Dennericka Brooks has spent her legal career advocating for some of the most vulnerable individuals in the country: the poor who have lost or are on the brink of losing their homes and children who need legal assistance.
Brooks is a supervisory attorney for Legal Aid Chicago, one of the largest civil legal aid organizations in the state of Illinois. In this role, she has co-chaired complex cases in state, federal and appellate court and has chaired a number of jury and bench trials.

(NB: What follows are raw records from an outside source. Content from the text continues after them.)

(* ===== verification/HidValues.v ===== *)
(** * HID items and their values

    What the functions of [HidParser] that read and write an item's value do to
    a report, alone and after the parser has laid the items out; with the
    descriptor of a mouse as the example. *)

From S2P Require Import Prelude HidParser HidLayout.

(** ** Reading and writing values *)

(** Bit [i] of a report. *)
Definition report_bit (ReportData : list Z) (i : Z) : bool :=
  Z.testbit (default 0 (ReportData !! Z.to_nat (i `div` 8))) (i `mod` 8).

Lemma le_value_testbit bs : forall i, Forall is_u8 bs -> 0 <= i ->
  Z.testbit (le_value bs) i = report_bit bs i.
Proof.
  induction bs as [|b bs IH]; intros i Hbs Hi; cbn [le_value].
  { unfold report_bit. rewrite lookup_nil. cbn. by rewrite !Z.bits_0. }
  apply Forall_cons_iff in Hbs as [Hb Hbs]. rewrite Z.lor_spec, Z.shiftl_spec by lia.
  unfold report_bit. destruct (Z.lt_ge_cases i 8) as [Hlt|Hge].
  - rewrite Z.div_small, Z.mod_small by lia. rewrite (Z.testbit_neg_r _ (i - 8)) by lia.
    cbn. by rewrite orb_false_r.
  - rewrite (testbit_high 8 b) by (unfold is_u8 in Hb; lia). rewrite IH by (done || lia). unfold report_bit.
    replace i with (i - 8 + 1 * 8) at 3 4 by lia. rewrite Z.div_add, Z.mod_add by lia.
    rewrite Z2Nat.inj_add by (try apply Z.div_pos; lia). cbn [orb].
    replace (Z.to_nat ((i - 8) `div` 8) + Z.to_nat 1)%nat with (S (Z.to_nat ((i - 8) `div` 8))) by lia. done.
Qed.

(** The mask of round [j]: it runs out of its 32 bits. *)
Definition bit_mask (j : Z) : Z := if j <? 32 then BV j else 0.

Lemma bit_mask_next j : 0 <= j -> u32 (Z.shiftl (bit_mask j) 1) = bit_mask (j + 1).
Proof.
  intros Hj. unfold bit_mask. destruct (Z.ltb_spec j 32), (Z.ltb_spec (j + 1) 32); try lia; [| |done].
  - unfold BV. rewrite Z.shiftl_shiftl by lia. apply u32_id. unfold is_u32.
    rewrite Z.shiftl_1_l. split; [lia|]. by apply Z.pow_lt_mono_r.
  - replace j with 31 by lia. reflexivity.
Qed.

Brooks’ career has been a busy one. She has written and argued more than 50 dispositive motions, represented clients in more than 20 administrative hearings and negotiated more than 150 settlement agreements in housing, family, employment and consumer law. And she has handled these cases at every level of litigation, from discovery and expert witness preparation to depositions and trial.

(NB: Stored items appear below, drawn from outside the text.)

Lemma even_add {B} (c : chip B) k : chip_ok c -> k = 0 \/ k = 1 -> u32 (address c + k) = address c + k.
Proof.
  intros [Hr He] Hk. apply u32_id. unfold is_u32 in *. apply Z.even_spec in He as [q Hq].
  change (2 ^ 32) with 4294967296 in *. lia.
Qed.
Lemma u32_add a b : u32 (u32 a + b) = u32 (a + b).
Proof. unfold u32. apply Zplus_mod_idemp_l. Qed.

Lemma chip_ok_next {B} (c : chip B) (m : B) r : chip_ok c -> chip_ok (mkChip (u32 (address c + 2)) m r).
Proof.
  intros [Hr He]. split; [apply u32_range|]. cbn [address]. unfold u32.
  by rewrite Z.mod_eq, Z.even_sub, Z.even_mul, Z.even_add, He by done.
Qed.

Lemma flash_bytes_S `{BootMemory B} a n m :
  flash_bytes a (S n) m = pgm_read_byte (u32 a) m :: flash_bytes (a + 1) n m.
Proof.
  unfold flash_bytes. cbn [seq map]. rewrite Z.add_0_r. f_equal. rewrite <- seq_shift, map_map.
  apply map_ext. intros i. do 2 f_equal. lia.
Qed.
Lemma flash_bytes_u32 `{BootMemory B} a n m : flash_bytes (u32 a) n m = flash_bytes a n m.
Proof. apply map_ext. intros i. by rewrite u32_add. Qed.

(** Two bytes as a word, in the processor's 16-bit arithmetic. *)
Lemma u16_signed z : u16 (signed 16 (u16 z)) = u16 z.
Proof.
  unfold signed. destruct (_ <? _); [apply u16_u16|]. unfold u16.
  replace (z mod 2 ^ 16 - 2 ^ 16) with (z mod 2 ^ 16 + (-1) * 2 ^ 16) by lia.
  rewrite Z.mod_add by lia. by apply Z.mod_mod.
Qed.
Lemma u16_lor a b : u16 (Z.lor a b) = Z.lor (u16 a) (u16 b).
Proof.
  unfold u16. rewrite <- !Z.land_ones by lia. apply Z.land_lor_distr_l.
Qed.
Lemma word_bytes hi lo : is_u8 hi -> is_u8 lo -> Z.lor (u16 (int_shl hi 8)) lo = lo + 2 ^ 8 * hi.
Proof.
  intros Hh Hl. unfold int_shl. rewrite u16_signed, Z.lor_comm, u16_id, le_value_split; [done|done|].
  unfold is_u8, is_u16 in *. rewrite Z.shiftl_mul_pow2 by lia. lia.
Qed.
Lemma fill_word hi lo : is_u8 hi -> is_u8 lo -> u16 (Z.lor (int_shl hi 8) lo) = lo + 2 ^ 8 * hi.
Proof.
  intros Hh Hl. rewrite u16_lor, (u16_id lo) by (unfold is_u8, is_u16 in *; lia). by apply word_bytes.
Qed.

Lemma size_word n : is_u16 n -> Z.lor (u16 (int_shl (n / 256) 8)) (n mod 256) = n.
Proof.
  intros Hn. unfold is_u16 in Hn. pose proof (Z.div_mod n 256 ltac:(lia)).
  pose proof (Z.mod_pos_bound n 256 ltac:(lia)).
  rewrite word_bytes by (unfold is_u8; change (2 ^ 8) with 256; lia). change (2 ^ 8) with 256. lia.
Qed.

(** ** The bytes on the bus *)

Section talk.
Context {B : Type} `{Hardware} `{BootMemory B}.
Abbreviation G := (BootState * B)%type.
Context (ps : list (list Z)) (size fuel : nat) (base : list Z).
Context (Hout : bulk_out 4 ps) (Hin : bulk_in 3 size) (Hfuel : (length ps < fuel)%nat).

(** The variables of a chip. *)
Definition holds_chip (c : chip B) (g : G) : Prop :=
  CurrAddress (fst g) = address c /\ RunBootloader (fst g) = running c /\ snd g = memory c.

(** [rest] is still to be read of the command, [out] has been replied. *)
Definition talk (rest out : list Z) (c : chip B) (s : st G) : Prop :=
  arriving 4 ps rest (hist s) /\ out_bytes 3 (hist s) = base ++ out
  /\ (length (snd (in_bank 3 (hist s))) <= size)%nat /\ holds_chip c (glob s).

Lemma talk_select h' rest out c (h : history) (g : G) :
  (forall m, out_bank m h' = out_bank m h /\ in_bank m h' = in_bank m h) ->
  talk rest out c (St h g) -> talk rest out c (St h' g).
Proof using.
  intros Hb (Ha & Ho & Hl & Hc). unfold talk, arriving, out_bytes in *. cbn [hist glob] in *.
  by rewrite (proj1 (Hb 4)), (proj2 (Hb 3)).
Qed.

(** A flag that is up is waited for once. *)
Lemma until_ready_up n bit h (g : G) (Q : bool -> st G -> Prop) :
  sel n h = true -> anybit (reg_trunc UEINTX (hw_value h UEINTX)) (BV bit) = true ->
  (forall v, Q true (St (Rd UEINTX v :: h) g)) ->
  wp_ False (until_ready fuel (v ← rd UEINTX; mret (anybit v (BV bit)))) Q (St h g).
Proof using Hfuel.
  intros Hs Hv HQ. destruct fuel as [|f]; [lia|]. unfold until_ready. cbn [loop].
  apply wp_bind, wp_bind, wp_flag. cbv zeta. cbn [hist glob]. rewrite Hv. apply wp_ret, wp_ret, HQ.
Qed.

(** The next byte of the command. *)
Lemma fetch_spec x rest out c s (Q : Z -> st G -> Prop) :
  talk (x :: rest) out c s -> (forall s', talk rest out c s' -> Q x s') ->
  wp_ False (FetchNextCommandByte fuel) Q s.
Proof using Hout Hfuel.
  destruct s as [h g]. intros Ht HQ. unfold FetchNextCommandByte. apply wp_bind, wp_select.
  change (ep_num CDC_RX_EPADDR) with 4. intros h1 Hs1 Hb1. apply (talk_select _ _ _ _ _ _ Hb1) in Ht.
  apply wp_bind. eapply wp_conseq; [apply (wp_loop_total _
    (fun _ s' => exists h', s' = St h' g /\ sel 4 h' = true /\ talk (x :: rest) out c s')
    (fun _ s' => length ps - fst (out_bank 4 (hist s')))%nat
    (fun b s' => b = true /\ exists h' r j p, s' = St h' g /\ talk (x :: rest) out c s' /\ sel 4 h' = true
       /\ out_bank 4 h' = (r, j) /\ ps !! r = Some p /\ (j < length p)%nat
       /\ x :: rest = drop j p ++ concat (drop (S r) ps)))|done|].
  - by exists h1.
  - lia.
  - clear h1 Hs1 Hb1 Ht. intros [] s1 (h1 & -> & Hs1 & Ht). pose proof Ht as ((r & j & p & Hb & Hp & Hj & Hbs) & Ho & Hl & Hc).
    cbn [hist] in Hb. unfold Endpoint_IsReadWriteAllowed. apply wp_bind, wp_flag. cbv zeta. cbn [hist glob].
    rewrite (proj2 (bo_flags _ _ Hout h1 r j p Hs1 Hb Hp)). set (v := reg_trunc UEINTX _).
    destruct (Nat.ltb_spec j (length p)) as [Hlt|Hge].
    + apply wp_ret. split; [done|]. exists (Rd UEINTX v :: h1), r, j, p. split_and!; [done| |done|done|done|done|done].
      split; [|done]. by exists r, j, p.
    + apply wp_bind, (clear_out 4 (Rd UEINTX v :: h1) g _ r j); [exact Hs1|done|]. intros h2 Hs2 Hb2 Hap2.
      assert (Hinc : incoming 4 ps (x :: rest) h2).
      { eapply (incoming_next 4 ps (x :: rest) h1 h2 r j p); [by split; [|exists r, j, p]|done|done|lia|done|done|done]. }
      pose proof Hinc as [_ (r2 & j2 & p2 & Hb2' & Hp2 & _)].
      apply wp_bind. apply (until_ready_up 4 RXOUTI); [done|exact (proj1 (bo_flags _ _ Hout h2 r2 j2 p2 Hs2 Hb2' Hp2))|].
      intros v2. apply wp_ret. cbn [hist]. rewrite out_bank_rd, Hb, Hb2 by done. cbn [fst].
      apply lookup_lt_Some in Hp. split; [|lia]. exists (Rd UEINTX v2 :: h2). split; [done|]. split; [exact Hs2|].
      destruct (un_bank _ _ _ Hap2 3 ltac:(done)) as [Hi3 _]. rewrite in_bank_rd in Hi3.
      split; [by apply incoming_rd|]. split; [|split; [|exact Hc]]; cbn [hist]; [|by rewrite in_bank_rd, Hi3].
      unfold out_bytes. by rewrite in_bank_rd, Hi3.
  - intros b s1 (-> & h2 & r & j & p & -> & (Ha & Ho & Hl & Hc) & Hs2 & Hb & Hp & Hlt & Hbs). cbv match.
    unfold Endpoint_Read_8. apply wp_rd. cbv zeta. cbn [hist glob].
    destruct (lookup_lt_is_Some_2 p j Hlt) as [y Hy]. rewrite (drop_S p y j Hy) in Hbs. injection Hbs as <- Hbs.
    rewrite (bo_data _ _ Hout h2 r j p x Hs2 Hb Hp Hy). apply HQ. split; [|done].
    exists r, (S j), p. cbn [hist out_bank]. rewrite Hb, Hs2. split_and!; [done|done|lia|done].
Qed.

Despite this busy caseload, Brooks has also earned praise from her peers for her commitment to the legal profession and the hours she spends volunteering to make it stronger.
Josie Gough, assistant dean for inclusion, diversity and equity with Loyola University Chicago School of Law, has known Brooks for 14 years, working with her for the last nine on several projects at Loyola. This includes Brooks’ participation as a trial team coach, adjunct faculty member, mentor to students. Brooks this past year has been a faculty participant in for the school’s Inaugural Professionalism Identity Course.
“I have witnessed Ms. Brooks supporting our students not only through the variety of programs and initiatives that she leads, but on a personal level,” Gough said. “She is there for our students when they hit a bump in the road. She makes the time for our students without hesitation. She spends countless hours preparing our students to deal with the pressures of the practice as they transition from law students to licensed attorneys.”
As a volunteer coach for the Thurgood Marshall Mock Trial team at Loyola, Brooks taught trial advocacy to second- and third-year law students. Each year, the students ranked in the top three teams at the Black Law Student Association’s regional competition and advanced to the national competition.
“She does her best work with our students by being a role model that they can look up to and trust,” Gough said.
Brooks was awarded the St. Bellarmine Award from Loyola University Chicago School of Law in 2013. This award is given to honor alumni who have been in practice for 15 years or less and who have contributed their time and passion to the law school.
“Dennericka has dedicated her career to public interest and advocating on behalf of clients and communities that have suffered the disadvantage and unfairness of racial and economic injustice,” said Zelda Harris, clinical professor of law at Loyola. “With her exceptional trial skills, Dennericka could have left the public-interest sector years ago to pursue a position in the private sector. It takes a person of great integrity and purpose to serve the needs of the community over opportunity for personal enrichment.”